For decades, some states have found ways to meet the care needs of seniors and the disabled using Medicaid without sending them to skilled nursing facilities (SNF). This led to a drop in the number of people in SNFs over the past decade, even though the number of seniors in the U.S. grew significantly during that time. Now, a new rule from the Department of Health and Human Services (HHS) could reverse this trend and increase occupancy for skilled nursing facilities. As the rule is implemented over the next few years, senior housing providers and investors should monitor its effect on the industry to see if it causes demand to shift toward skilled nursing facilities or any other senior housing asset class. If it does, they should incorporate this information into their development and investment plans.

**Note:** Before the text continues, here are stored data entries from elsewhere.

(* ===================================================================== *)
(** ** The program over an object store *)
(* ===================================================================== *)

(** To say what a call writes, lists and dictionaries are objects in a
    store, and a value of such a type is a reference to its object; several
    places may hold the same reference.  [None], booleans, numbers and
    strings cannot be changed and stay plain values.  A computation takes
    the store and gives back the store it leaves, together with its result
    or the exception it raises.  A [for] loop runs over the contents its
    object has when the loop starts; the program writes to no object while
    a loop runs over it. *)

(** The functions over JSON values, for where the same names stand for
    the functions over the store. *)
Module Pure.
Abbreviation process_arg_details := process_arg_details.
Abbreviation build_parameters := build_parameters.
Abbreviation build_operation := build_operation.
Abbreviation route_path_item := route_path_item.
Abbreviation generate_openapi_spec := generate_openapi_spec.
Abbreviation bind := bind.
End Pure.

Module Store.

Inductive val :=
| VNone
| VBool (b : bool)
| VNum (n : Z)
| VStr (s : string)
| VRef (a : nat).

Inductive obj :=
| OList (items : list val)
| ODict (items : list (string * val)).

Abbreviation store := (list obj).

Definition M (A : Type) : Type := store -> store * result A.

Definition ret {A : Type} (a : A) : M A := fun h => (h, Ok a).

Definition raise {A : Type} (e : exn) : M A := fun h => (h, Raise e).

Definition bind {A B : Type} (m : M A) (k : A -> M B) : M B :=
  fun h =>
    match m h with
    | (h', Ok a) => k a h'
    | (h', Raise e) => (h', Raise e)
    end.

Declare Scope store_scope.
Delimit Scope store_scope with store.
Bind Scope store_scope with M.

Notation "x <- m ;; k" := (bind m (fun x => k))
  (at level 100, m at next level, right associativity) : store_scope.
Notation "m ;; k" := (bind m (fun _ => k))
  (at level 100, right associativity) : store_scope.

Local Open Scope list_scope.
Local Open Scope store_scope.

(** *** Reading *)

(** The object behind a value; a value that refers to no list or
    dictionary has none. *)
Definition deref (v : val) (h : store) : option obj :=
  match v with
  | VRef a => h !! a
  | _ => None
  end.

(** [isinstance(v, dict)], with the entries at hand when it holds. *)
Definition as_dict (v : val) : M (option (list (string * val))) :=
  fun h =>
    (h, Ok match deref v h with
           | Some (ODict kvs) => Some kvs
           | _ => None
           end).
(** * Verification model of [app_compare.py]

    A shallow embedding of the data-transformation core of the company
    financial comparison dashboard: the name mapping, the table loader with
    its unit scaling, the guarded division, the selection and filtering of
    rows, the revenue growth index, the metric tables and chart series, and
    the flow of one render cycle over a store of tables.

    Numbers are binary64 floats, as pandas and numpy hold them; in the
    tables of the dashboard an [int64] cell is represented by the float of
    the same value (exact below 2^53).  A pandas table is a list of named
    columns; a column is either of dtype [object] (texts and numbers
    mixed) or numeric.  The loader works on the spreadsheet with its
    column dtypes ([object], [float64], [int64], [uint64]) kept apart,
    since they decide which cells it scales. *)

From Stdlib Require Import ZArith Floats.
From stdpp Require Import gmap strings list sorting pretty.

Open Scope string_scope.

Set Warnings "-clear-no-such-hyp".

(** ** Python exceptions and results *)

Inductive exn :=
  | KeyError (key : string)
  | TypeError
  | ZeroDivisionError
  | ValueError
  | IndexError
  | OverflowError.

Inductive result (A : Type) :=
  | Ok (a : A)
  | Raise (e : exn).
Arguments Ok {A} a.
Arguments Raise {A} e.

Definition rbind {A B} (m : result A) (k : A → result B) : result B :=
  match m with
  | Ok a => k a
  | Raise e => Raise e
  end.

Notation "x ←r m ; k" := (rbind m (λ x, k))
  (at level 100, m at next level, k at level 200, right associativity,
   format "x  ←r  m ;  '/' k").

(** ** Numbers *)

(** [pd.notna] on a number. *)
Definition notna (x : float) : bool := negb (PrimFloat.is_nan x).

(** A Python [int] seen as a float, the way numpy promotes it in a
    comparison with a float column. *)
Definition float_of_Z (z : Z) : float :=
  match z with
  | Z0 => PrimFloat.zero
  | Zpos _ => PrimFloat.of_uint63 (Uint63.of_Z z)
  | Zneg _ => PrimFloat.opp (PrimFloat.of_uint63 (Uint63.of_Z (Z.opp z)))
  end.

(** ** Tables *)

(** An entry of an [object] column: a text, or a number ([nan] for an empty
    spreadsheet cell). *)
Inductive pyobj :=
  | PStr (s : string)
  | PNum (x : float).

Inductive Series :=
  | ObjectSeries (vs : list pyobj)
  | NumSeries (vs : list float).

Definition DataFrame := list (string * Series).

Definition series_cells (s : Series) : list pyobj :=
  match s with
  | ObjectSeries vs => vs
  | NumSeries vs => PNum <$> vs
  end.

Definition series_len (s : Series) : nat := length (series_cells s).

Definition is_numeric (s : Series) : bool :=
  match s with
  | NumSeries _ => true
  | ObjectSeries _ => false
  end.

(** [df.columns] *)
Definition columns (df : DataFrame) : list string := df.*1.

(** [len(df)] *)
Definition nrows (df : DataFrame) : nat :=
  match df with
  | [] => 0
  | (_, s) :: _ => series_len s
  end.

(** [df.empty]: no column, or no row. *)
Definition df_empty (df : DataFrame) : bool :=
  match df with
  | [] => true
  | _ => Nat.eqb (nrows df) 0
  end.

(** [col in df.columns] *)
Definition has_col (df : DataFrame) (name : string) : bool :=
  bool_decide (name ∈ columns df).

(** [df[name]], [None] standing for the [KeyError]. *)
Fixpoint get_col (df : DataFrame) (name : string) : option Series :=
  match df with
  | [] => None
  | (n, s) :: rest => if decide (n = name) then Some s else get_col rest name
  end.

Definition getitem (df : DataFrame) (name : string) : result Series :=
  match get_col df name with
  | Some s => Ok s
  | None => Raise (KeyError name)
  end.

(** [df[name] = s]: replaces the column of that name, or appends a new one. *)
Fixpoint set_col (df : DataFrame) (name : string) (s : Series) : DataFrame :=
  match df with
  | [] => [(name, s)]
  | (n, old) :: rest =>
      if decide (n = name) then (n, s) :: rest
      else (n, old) :: set_col rest name s
  end.

(** Boolean indexing [values[mask]]. *)
Fixpoint mask_select {A} (mask : list bool) (vs : list A) : list A :=
  match mask, vs with
  | b :: mask', v :: vs' =>
      if b then v :: mask_select mask' vs' else mask_select mask' vs'
  | _, _ => []
  end.

Definition series_mask (mask : list bool) (s : Series) : Series :=
  match s with
  | ObjectSeries vs => ObjectSeries (mask_select mask vs)
  | NumSeries vs => NumSeries (mask_select mask vs)
  end.

(** [df[mask]]: a new table with the rows where the mask holds. *)
Definition df_mask (df : DataFrame) (mask : list bool) : DataFrame :=
  (λ c, (c.1, series_mask mask c.2)) <$> df.

(** [df[[names]]]: a new table of the named columns, [KeyError] on the first
    missing one. *)
Fixpoint select_columns (df : DataFrame) (names : list string)
    : result DataFrame :=
  match names with
  | [] => Ok []
  | n :: rest =>
      s ←r getitem df n;
      d ←r select_columns df rest;
      Ok ((n, s) :: d)
  end.

(** [[c for c in names if c in df.columns]] *)
Definition present_columns (df : DataFrame) (names : list string)
    : list string :=
  List.filter (has_col df) names.

(** Element-wise comparisons producing masks. *)
Definition obj_eq_str (c : string) (o : pyobj) : bool :=
  match o with
  | PStr s => bool_decide (s = c)
  | PNum _ => false
  end.

Definition obj_isin (vals : list string) (o : pyobj) : bool :=
  match o with
  | PStr s => bool_decide (s ∈ vals)
  | PNum _ => false
  end.

(** [o == y] for a Python int [y]; [None] compares unequal to everything. *)
Definition obj_eq_int (y : option Z) (o : pyobj) : bool :=
  match o, y with
  | PNum x, Some z => PrimFloat.eqb x (float_of_Z z)
  | _, _ => false
  end.

(** [series.isin(vals)], [series == c], [series == y] *)
Definition isin (s : Series) (vals : list string) : list bool :=
  obj_isin vals <$> series_cells s.
Definition eq_str (s : Series) (c : string) : list bool :=
  obj_eq_str c <$> series_cells s.
Definition eq_int (s : Series) (y : option Z) : list bool :=
  obj_eq_int y <$> series_cells s.

(** [series >= y] and [series <= y]; ordering a text against a number
    raises. *)
Definition obj_cmp_int (cmp : float → float → bool) (y : Z) (o : pyobj)
    : result bool :=
  match o with
  | PNum x => Ok (cmp x (float_of_Z y))
  | PStr _ => Raise TypeError
  end.

Fixpoint rmap {A B} (f : A → result B) (l : list A) : result (list B) :=
  match l with
  | [] => Ok []
  | x :: l' => b ←r f x; bs ←r rmap f l'; Ok (b :: bs)
  end.

Definition ge_int (s : Series) (y : Z) : result (list bool) :=
  rmap (obj_cmp_int (λ a b, PrimFloat.leb b a) y) (series_cells s).
Definition le_int (s : Series) (y : Z) : result (list bool) :=
  rmap (obj_cmp_int PrimFloat.leb y) (series_cells s).

(** [m1 & m2] *)
Definition mask_and (m1 m2 : list bool) : list bool := zip_with andb m1 m2.

(** ** Guarded division ([safe_divide]) *)

(** What a caller can pass: a plain Python number, a numpy scalar, or a
    Series / one-dimensional array.  numpy results are arrays of dimension
    zero or one. *)
Inductive operand :=
  | PyNumber (x : float)
  | NpScalar (x : float)
  | NpArray (xs : list float).

Inductive ndarray (A : Type) :=
  | Nd0 (x : A)
  | Nd1 (xs : list A).
Arguments Nd0 {A} x.
Arguments Nd1 {A} xs.

Definition as_nd (o : operand) : ndarray float :=
  match o with
  | PyNumber x | NpScalar x => Nd0 x
  | NpArray xs => Nd1 xs
  end.

Definition of_nd (a : ndarray float) : operand :=
  match a with
  | Nd0 x => NpScalar x
  | Nd1 xs => NpArray xs
  end.

Definition nd_map {A B} (f : A → B) (a : ndarray A) : ndarray B :=
  match a with
  | Nd0 x => Nd0 (f x)
  | Nd1 xs => Nd1 (f <$> xs)
  end.

(** Element-wise combination with a scalar broadcast over an array.  The two
    arrays of one call are columns of one table; arrays of different lengths
    do not combine. *)
Definition nd_zip {A B C} (f : A → B → C) (a : ndarray A) (b : ndarray B)
    : result (ndarray C) :=
  match a, b with
  | Nd0 x, Nd0 y => Ok (Nd0 (f x y))
  | Nd0 x, Nd1 ys => Ok (Nd1 (f x <$> ys))
  | Nd1 xs, Nd0 y => Ok (Nd1 ((λ x, f x y) <$> xs))
  | Nd1 xs, Nd1 ys =>
      if decide (length xs = length ys) then Ok (Nd1 (zip_with f xs ys))
      else Raise ValueError
  end.

(** [a / b]: Python's own division of two plain numbers raises on a zero
    divisor; numpy divides element-wise by IEEE rules. *)
Definition truediv (a b : operand) : result operand :=
  match a, b with
  | PyNumber x, PyNumber y =>
      if PrimFloat.eqb y 0 then Raise ZeroDivisionError
      else Ok (PyNumber (PrimFloat.div x y))
  | _, _ => q ←r nd_zip PrimFloat.div (as_nd a) (as_nd b); Ok (of_nd q)
  end.

(** [b != 0] *)
Definition ne_zero (b : operand) : ndarray bool :=
  nd_map (λ y, negb (PrimFloat.eqb y 0)) (as_nd b).

(** [np.where(cond, a, b)] *)
Definition np_where (cond : ndarray bool) (a b : ndarray float)
    : result (ndarray float) :=
  ab ←r nd_zip pair a b;
  nd_zip (λ (c : bool) (xy : float * float), if c then xy.1 else xy.2) cond ab.

(** Python evaluates the three arguments of [np.where], the quotient
    included, before the call. *)
Definition safe_divide (numerator denominator default : operand)
    : result (ndarray float) :=
  let cond := ne_zero denominator in
  q ←r truediv numerator denominator;
  np_where cond (as_nd q) (as_nd default).

(** The guarded quotient of one pair of numbers. *)
Definition guarded_quotient (default n d : float) : float :=
  if PrimFloat.eqb d 0 then default else PrimFloat.div n d.

(** ** Name mapping *)

(** A dict built from key/value pairs in insertion order. *)
Definition dict_of_items (items : list (string * string))
    : gmap string string :=
  foldl (λ d kv, <[kv.1 := kv.2]> d) ∅ items.

(** [d.get(k, k)] *)
Definition dict_get_or (d : gmap string string) (k : string) : string :=
  default k (d !! k).

Definition COMPANY_NAME_MAPPING_items : list (string * string) :=
  [ ("フジ・リテイリング", "フジ");
    ("U.S.M.H", "USMH");
    ("マックスバリュ東海", "マックスバリュー東海") ].

Definition COMPANY_NAME_MAPPING : gmap string string :=
  dict_of_items COMPANY_NAME_MAPPING_items.

(** [{v: k for k, v in COMPANY_NAME_MAPPING.items()}] *)
Definition COMPANY_NAME_REVERSE_MAPPING : gmap string string :=
  dict_of_items (prod_swap <$> COMPANY_NAME_MAPPING_items).

Definition get_data_name (display_name : string) : string :=
  dict_get_or COMPANY_NAME_MAPPING display_name.

Definition get_display_name (data_name : string) : string :=
  dict_get_or COMPANY_NAME_REVERSE_MAPPING data_name.

Definition get_data_names (display_names : list string) : list string :=
  get_data_name <$> display_names.

Definition get_display_names (data_names : list string) : list string :=
  get_display_name <$> data_names.

(** [series.apply(get_display_name)]: a key that is not a text (an empty
    cell) is not in the dict and comes back unchanged. *)
Definition display_obj (o : pyobj) : pyobj :=
  match o with
  | PStr s => PStr (get_display_name s)
  | PNum x => PNum x
  end.

(** ** Cleaning helpers *)

(** [series.fillna(v)] on numbers. *)
Definition fillna (v x : float) : float :=
  if PrimFloat.is_nan x then v else x.

(** [series.replace(old, new)] on one text: whole-cell match only. *)
Definition replace_exact (old new s : string) : string :=
  if decide (s = old) then new else s.

(** ** Spreadsheets and column dtypes *)

(** The loader is the one place of the program where the dtype of a column
    decides what happens to it: [to_numeric] chooses a dtype for every
    column it parses, [select_dtypes] picks the columns to scale by dtype,
    and the scaling lambda receives a Python [int] from an [int64] column
    and a [float] from a [float64] column.  The spreadsheet and the table
    loaded from it therefore keep the dtypes of their columns apart. *)

(** A cell of an [object] column of the spreadsheet: a text, a Python
    [int], or a float ([nan] for an empty cell). *)
Inductive cell :=
  | CStr (s : string)
  | CInt (z : Z)
  | CFloat (x : float).

Inductive Column :=
  | ObjectCol (vs : list cell)
  | Float64Col (vs : list float)
  | Int64Col (vs : list Z)
  | UInt64Col (vs : list Z).

Definition Sheet := list (string * Column).

Definition column_len (c : Column) : nat :=
  match c with
  | ObjectCol vs => length vs
  | Float64Col vs => length vs
  | Int64Col vs | UInt64Col vs => length vs
  end.

(** [df.columns] *)
Definition sheet_columns (df : Sheet) : list string := df.*1.

(** [len(df)] *)
Definition sheet_nrows (df : Sheet) : nat :=
  match df with
  | [] => 0
  | (_, c) :: _ => column_len c
  end.

(** All columns have the same number of rows. *)
Definition sheet_wf (df : Sheet) : Prop :=
  Forall (λ c, column_len c.2 = sheet_nrows df) df.

(** [df[name]] *)
Fixpoint sheet_get (df : Sheet) (name : string) : option Column :=
  match df with
  | [] => None
  | (n, c) :: rest => if decide (n = name) then Some c else sheet_get rest name
  end.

Also, senior housing participants who are interested in obtaining capital to invest in senior housing assets or for other reasons should contact Cambridge Realty Capital to learn more about the various financing options it offers for senior housing transactions.
The Rule’s Effect
Under HHS’s new rule, states will need to make sure that alternatives to skilled nursing facilities, like continuing care retirement communities and assisted living facilities, develop individual care plans for their residents that include the type of setting and kinds of services that each resident wants. HHS’s goal with this rule is to create a “home-type” atmosphere for residents instead of an institutional one. Disability groups lobbied heavily for the rule because they felt that younger people with some physical and mental disabilities, but who were also fairly independent, were sometimes encouraged to go to facilities that made it hard for them to maintain their independence and a sense of dignity. However, although elderly and disability groups like the rule’s goal of creating a better atmosphere for residents, some of them are concerned that it will create harmful unintended consequences as well.
For example, under the rule, an assisted living facility that houses seniors with dementia cannot use constraints like locked exits unless a resident is at risk of wandering or elopement. However, if a resident who is not at risk for these things shares space with a resident who is, it will be hard for the community to allow total freedom of movement for the resident who is not at risk because that could make it easier for the resident who is at risk to wander and leave the building without authorization. Ultimately, this could create challenges for assisted living facilities with dementia units.
Another part of the rule subjects any facility or service that is located near a hospital or nursing home to “heightened scrutiny,” because HHS believes that could automatically give that facility an “institutional feel.” Unfortunately, this could make it harder to build assisted living facilities and continuing care retirement communities close to hospitals, even though proximity to a hospital can serve as an asset for elderly residents if they experience a sudden medical problem that requires extensive medical treatment.
Although HHS has already begun implementing the rule, states and long-term care facilities that receive Medicaid reimbursements will have until 2019 to fully comply with it. The rule’s supporters and opponents are optimistic that any kinks can be worked out before the compliance period begins.